_EXERCISE GOAL_
Run through the records and show each line that includes the string "harmless".

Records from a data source
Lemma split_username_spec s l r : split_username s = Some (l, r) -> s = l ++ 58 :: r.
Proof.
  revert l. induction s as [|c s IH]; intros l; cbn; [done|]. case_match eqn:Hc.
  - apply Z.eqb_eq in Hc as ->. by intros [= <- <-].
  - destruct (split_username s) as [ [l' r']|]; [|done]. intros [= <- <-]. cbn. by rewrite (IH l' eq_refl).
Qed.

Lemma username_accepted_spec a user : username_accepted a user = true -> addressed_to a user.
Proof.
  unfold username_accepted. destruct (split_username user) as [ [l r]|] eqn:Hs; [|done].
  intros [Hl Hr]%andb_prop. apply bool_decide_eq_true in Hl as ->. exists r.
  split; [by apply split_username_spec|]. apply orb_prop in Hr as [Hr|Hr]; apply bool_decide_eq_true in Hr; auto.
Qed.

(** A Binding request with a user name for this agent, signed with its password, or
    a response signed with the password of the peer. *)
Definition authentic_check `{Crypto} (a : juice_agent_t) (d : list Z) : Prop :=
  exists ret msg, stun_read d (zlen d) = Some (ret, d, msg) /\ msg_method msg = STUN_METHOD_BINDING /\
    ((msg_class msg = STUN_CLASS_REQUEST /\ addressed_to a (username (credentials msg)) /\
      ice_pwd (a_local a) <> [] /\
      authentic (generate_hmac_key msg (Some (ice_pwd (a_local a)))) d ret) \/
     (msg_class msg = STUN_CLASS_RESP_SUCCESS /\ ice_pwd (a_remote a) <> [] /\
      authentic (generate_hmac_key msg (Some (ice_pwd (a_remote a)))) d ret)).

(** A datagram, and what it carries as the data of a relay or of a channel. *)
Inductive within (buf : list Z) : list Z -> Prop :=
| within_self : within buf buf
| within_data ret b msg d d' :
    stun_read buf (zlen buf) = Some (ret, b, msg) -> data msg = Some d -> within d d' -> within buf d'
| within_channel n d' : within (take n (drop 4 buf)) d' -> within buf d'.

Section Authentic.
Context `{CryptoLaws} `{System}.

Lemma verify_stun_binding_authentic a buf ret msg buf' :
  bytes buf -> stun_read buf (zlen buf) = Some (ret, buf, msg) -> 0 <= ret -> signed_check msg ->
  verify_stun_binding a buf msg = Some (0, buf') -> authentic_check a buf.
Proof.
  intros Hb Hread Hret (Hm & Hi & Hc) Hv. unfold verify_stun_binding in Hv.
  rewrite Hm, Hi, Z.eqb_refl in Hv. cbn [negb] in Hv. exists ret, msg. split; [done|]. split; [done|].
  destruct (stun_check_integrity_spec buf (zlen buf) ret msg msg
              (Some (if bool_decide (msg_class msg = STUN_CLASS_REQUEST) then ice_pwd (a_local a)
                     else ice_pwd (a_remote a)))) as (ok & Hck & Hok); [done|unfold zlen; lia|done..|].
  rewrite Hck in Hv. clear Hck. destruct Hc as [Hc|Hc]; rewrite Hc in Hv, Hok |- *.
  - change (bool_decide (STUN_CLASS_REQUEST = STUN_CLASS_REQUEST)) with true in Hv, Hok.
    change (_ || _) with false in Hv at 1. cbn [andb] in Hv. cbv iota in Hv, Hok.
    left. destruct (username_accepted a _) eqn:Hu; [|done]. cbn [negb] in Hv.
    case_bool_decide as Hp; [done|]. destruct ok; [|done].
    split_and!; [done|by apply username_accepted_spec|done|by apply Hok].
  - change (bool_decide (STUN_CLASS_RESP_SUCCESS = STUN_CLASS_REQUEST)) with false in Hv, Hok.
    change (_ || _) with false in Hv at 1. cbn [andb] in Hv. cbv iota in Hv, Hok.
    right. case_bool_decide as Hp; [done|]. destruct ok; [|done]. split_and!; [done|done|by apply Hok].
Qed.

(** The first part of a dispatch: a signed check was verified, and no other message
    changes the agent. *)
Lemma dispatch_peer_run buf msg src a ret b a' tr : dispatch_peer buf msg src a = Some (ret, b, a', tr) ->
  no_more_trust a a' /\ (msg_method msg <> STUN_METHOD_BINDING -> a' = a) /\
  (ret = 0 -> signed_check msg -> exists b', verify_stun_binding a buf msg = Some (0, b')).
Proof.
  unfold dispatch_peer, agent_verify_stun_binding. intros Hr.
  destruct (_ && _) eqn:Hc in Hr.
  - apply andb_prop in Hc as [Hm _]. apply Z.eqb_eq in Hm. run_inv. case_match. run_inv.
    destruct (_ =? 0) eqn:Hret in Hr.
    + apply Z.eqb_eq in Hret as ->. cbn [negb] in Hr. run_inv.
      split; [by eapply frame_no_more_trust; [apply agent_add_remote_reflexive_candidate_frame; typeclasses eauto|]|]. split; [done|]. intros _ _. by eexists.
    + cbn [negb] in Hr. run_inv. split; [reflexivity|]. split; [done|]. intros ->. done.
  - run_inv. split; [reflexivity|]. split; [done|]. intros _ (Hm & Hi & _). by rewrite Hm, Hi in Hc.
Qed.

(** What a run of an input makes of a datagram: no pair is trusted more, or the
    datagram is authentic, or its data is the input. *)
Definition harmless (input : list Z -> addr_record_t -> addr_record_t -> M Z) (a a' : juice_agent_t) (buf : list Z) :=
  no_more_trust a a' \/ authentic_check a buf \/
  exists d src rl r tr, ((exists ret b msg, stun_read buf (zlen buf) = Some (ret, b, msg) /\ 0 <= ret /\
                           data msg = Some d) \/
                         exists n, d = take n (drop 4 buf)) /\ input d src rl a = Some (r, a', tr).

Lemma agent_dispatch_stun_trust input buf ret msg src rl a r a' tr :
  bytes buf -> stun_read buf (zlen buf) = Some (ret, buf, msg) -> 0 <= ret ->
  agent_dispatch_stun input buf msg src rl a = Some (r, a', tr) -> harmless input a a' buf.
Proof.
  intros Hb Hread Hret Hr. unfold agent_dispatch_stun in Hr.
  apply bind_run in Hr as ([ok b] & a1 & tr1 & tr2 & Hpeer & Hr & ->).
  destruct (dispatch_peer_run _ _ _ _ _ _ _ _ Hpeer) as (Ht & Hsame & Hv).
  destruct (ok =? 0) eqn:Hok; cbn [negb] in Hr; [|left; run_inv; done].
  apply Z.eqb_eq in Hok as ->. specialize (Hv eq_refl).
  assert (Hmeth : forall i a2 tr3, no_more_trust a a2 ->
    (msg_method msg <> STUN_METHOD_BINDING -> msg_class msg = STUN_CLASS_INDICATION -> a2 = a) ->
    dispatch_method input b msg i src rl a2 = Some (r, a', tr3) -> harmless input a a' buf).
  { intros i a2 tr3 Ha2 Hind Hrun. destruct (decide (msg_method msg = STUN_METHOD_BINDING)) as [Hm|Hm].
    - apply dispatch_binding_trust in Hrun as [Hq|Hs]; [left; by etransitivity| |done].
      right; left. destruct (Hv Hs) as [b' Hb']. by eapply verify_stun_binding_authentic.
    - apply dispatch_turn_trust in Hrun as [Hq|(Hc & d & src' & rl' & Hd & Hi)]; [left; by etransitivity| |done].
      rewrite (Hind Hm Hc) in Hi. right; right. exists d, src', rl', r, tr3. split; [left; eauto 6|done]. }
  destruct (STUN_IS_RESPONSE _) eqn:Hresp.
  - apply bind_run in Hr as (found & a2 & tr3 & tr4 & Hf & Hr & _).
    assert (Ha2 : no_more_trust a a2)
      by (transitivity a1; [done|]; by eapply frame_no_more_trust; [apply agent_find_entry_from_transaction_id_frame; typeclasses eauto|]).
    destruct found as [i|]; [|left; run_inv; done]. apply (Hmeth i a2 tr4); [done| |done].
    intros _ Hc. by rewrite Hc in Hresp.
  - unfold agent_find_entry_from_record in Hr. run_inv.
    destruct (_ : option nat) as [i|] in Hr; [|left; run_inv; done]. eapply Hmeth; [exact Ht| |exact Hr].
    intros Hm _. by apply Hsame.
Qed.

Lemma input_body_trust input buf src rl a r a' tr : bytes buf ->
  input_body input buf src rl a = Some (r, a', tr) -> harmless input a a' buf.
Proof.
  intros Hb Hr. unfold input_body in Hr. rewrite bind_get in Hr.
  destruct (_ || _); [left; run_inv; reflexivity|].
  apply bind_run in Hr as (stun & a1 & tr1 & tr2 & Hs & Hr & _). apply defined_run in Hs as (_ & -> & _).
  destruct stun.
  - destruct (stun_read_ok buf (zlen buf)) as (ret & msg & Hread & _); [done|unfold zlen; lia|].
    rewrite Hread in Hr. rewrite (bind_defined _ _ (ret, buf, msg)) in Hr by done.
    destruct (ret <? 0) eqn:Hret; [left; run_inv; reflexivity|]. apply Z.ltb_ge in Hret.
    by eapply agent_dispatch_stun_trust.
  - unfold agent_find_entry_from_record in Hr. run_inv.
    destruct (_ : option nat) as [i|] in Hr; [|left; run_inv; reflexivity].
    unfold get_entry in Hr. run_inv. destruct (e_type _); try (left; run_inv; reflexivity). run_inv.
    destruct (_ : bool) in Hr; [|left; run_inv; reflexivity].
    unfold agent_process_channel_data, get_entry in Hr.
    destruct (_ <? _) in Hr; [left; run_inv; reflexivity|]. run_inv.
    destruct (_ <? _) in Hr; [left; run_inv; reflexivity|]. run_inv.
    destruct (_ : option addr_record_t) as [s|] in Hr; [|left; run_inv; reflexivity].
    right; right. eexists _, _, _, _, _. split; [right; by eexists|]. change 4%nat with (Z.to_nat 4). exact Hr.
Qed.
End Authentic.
...
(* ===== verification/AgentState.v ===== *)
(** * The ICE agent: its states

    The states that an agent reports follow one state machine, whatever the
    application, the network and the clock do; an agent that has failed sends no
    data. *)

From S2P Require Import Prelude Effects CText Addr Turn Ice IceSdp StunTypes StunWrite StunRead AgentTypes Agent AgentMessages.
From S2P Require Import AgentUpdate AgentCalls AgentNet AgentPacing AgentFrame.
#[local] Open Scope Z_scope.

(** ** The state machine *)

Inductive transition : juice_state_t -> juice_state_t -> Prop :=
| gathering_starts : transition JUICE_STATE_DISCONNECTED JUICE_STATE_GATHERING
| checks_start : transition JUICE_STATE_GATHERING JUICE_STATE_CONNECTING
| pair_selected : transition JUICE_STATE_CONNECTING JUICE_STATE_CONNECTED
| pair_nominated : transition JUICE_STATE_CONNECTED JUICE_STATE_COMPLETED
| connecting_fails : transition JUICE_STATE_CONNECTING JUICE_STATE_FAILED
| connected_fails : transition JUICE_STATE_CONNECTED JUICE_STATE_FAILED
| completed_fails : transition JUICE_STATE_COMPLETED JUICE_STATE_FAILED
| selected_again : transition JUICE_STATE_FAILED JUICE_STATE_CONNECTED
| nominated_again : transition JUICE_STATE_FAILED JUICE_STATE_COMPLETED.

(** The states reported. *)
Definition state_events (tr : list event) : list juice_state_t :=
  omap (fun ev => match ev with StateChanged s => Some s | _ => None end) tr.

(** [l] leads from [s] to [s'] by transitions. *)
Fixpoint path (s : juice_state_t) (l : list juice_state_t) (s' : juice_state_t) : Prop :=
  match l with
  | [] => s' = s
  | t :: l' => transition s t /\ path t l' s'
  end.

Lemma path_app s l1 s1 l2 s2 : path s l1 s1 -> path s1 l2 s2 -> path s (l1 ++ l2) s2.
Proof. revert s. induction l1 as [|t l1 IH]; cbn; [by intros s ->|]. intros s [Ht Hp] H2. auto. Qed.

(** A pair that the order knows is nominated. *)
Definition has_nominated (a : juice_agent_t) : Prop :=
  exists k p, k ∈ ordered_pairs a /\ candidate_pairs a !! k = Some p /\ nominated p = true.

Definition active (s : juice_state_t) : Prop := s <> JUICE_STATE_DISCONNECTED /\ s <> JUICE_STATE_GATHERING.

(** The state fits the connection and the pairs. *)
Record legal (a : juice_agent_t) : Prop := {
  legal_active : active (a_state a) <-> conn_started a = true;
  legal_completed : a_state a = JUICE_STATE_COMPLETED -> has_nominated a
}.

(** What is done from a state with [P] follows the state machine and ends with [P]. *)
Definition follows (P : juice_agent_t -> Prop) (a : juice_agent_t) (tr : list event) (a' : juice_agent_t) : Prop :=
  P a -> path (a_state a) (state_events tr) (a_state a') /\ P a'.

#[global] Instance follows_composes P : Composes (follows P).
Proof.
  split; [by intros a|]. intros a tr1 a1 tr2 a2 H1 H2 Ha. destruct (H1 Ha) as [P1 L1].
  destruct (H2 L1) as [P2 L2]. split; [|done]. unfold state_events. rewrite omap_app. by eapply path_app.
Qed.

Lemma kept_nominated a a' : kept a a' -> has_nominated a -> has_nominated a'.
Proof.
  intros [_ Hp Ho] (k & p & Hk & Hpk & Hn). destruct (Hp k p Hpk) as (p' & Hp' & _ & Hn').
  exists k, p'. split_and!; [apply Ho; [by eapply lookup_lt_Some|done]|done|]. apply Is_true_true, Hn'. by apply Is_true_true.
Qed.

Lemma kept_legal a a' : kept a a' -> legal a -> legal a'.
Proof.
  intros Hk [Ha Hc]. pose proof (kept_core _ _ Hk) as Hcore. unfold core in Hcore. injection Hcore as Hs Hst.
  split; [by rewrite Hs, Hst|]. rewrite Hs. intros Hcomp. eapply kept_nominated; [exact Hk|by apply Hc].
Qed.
==
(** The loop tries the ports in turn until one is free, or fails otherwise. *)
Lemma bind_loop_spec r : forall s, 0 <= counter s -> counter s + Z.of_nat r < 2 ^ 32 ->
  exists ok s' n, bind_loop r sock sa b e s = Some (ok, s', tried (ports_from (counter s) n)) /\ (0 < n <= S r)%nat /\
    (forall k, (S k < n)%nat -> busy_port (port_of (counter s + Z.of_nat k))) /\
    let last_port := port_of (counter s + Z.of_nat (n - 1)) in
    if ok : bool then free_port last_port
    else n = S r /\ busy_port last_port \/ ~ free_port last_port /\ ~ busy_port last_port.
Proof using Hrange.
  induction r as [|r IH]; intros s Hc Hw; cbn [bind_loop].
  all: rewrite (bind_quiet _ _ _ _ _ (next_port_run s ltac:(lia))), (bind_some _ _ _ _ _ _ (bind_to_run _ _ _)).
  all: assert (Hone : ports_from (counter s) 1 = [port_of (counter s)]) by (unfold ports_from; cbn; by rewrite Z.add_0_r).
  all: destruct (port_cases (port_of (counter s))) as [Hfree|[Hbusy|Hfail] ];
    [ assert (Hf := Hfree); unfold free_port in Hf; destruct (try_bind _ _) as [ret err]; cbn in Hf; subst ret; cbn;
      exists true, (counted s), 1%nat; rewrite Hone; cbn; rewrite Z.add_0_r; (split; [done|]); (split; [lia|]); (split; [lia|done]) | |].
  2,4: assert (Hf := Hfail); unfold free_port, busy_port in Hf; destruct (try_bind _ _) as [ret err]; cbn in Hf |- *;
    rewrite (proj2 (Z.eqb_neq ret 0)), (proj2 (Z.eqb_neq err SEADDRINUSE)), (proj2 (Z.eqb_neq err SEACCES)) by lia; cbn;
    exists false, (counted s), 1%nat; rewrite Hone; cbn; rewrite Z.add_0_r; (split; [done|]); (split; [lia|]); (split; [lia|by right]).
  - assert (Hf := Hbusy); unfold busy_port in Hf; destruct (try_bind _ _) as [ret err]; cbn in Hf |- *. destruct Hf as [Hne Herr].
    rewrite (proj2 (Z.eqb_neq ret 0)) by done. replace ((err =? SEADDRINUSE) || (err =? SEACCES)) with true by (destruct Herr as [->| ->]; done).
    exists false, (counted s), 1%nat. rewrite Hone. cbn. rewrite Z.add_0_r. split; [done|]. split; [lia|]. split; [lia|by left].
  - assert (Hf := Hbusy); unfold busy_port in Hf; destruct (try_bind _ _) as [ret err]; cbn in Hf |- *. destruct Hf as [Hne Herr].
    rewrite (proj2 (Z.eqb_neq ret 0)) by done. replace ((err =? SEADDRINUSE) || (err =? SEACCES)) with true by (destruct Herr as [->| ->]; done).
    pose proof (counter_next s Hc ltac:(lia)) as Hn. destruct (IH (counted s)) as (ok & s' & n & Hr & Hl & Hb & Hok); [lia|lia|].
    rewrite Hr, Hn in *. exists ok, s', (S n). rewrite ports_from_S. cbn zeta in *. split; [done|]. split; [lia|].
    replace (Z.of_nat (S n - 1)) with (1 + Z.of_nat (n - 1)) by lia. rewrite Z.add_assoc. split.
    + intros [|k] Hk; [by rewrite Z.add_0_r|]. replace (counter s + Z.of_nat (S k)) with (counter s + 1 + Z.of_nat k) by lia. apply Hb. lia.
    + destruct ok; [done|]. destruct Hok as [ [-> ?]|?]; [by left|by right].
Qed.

_SOLUTION_
Definition harmless (input : list Z -> addr_record_t -> addr_record_t -> M Z) (a a' : juice_agent_t) (buf : list Z) :=
  agent_dispatch_stun input buf msg src rl a = Some (r, a', tr) -> harmless input a a' buf.
    dispatch_method input b msg i src rl a2 = Some (r, a', tr3) -> harmless input a a' buf).
  input_body input buf src rl a = Some (r, a', tr) -> harmless input a a' buf.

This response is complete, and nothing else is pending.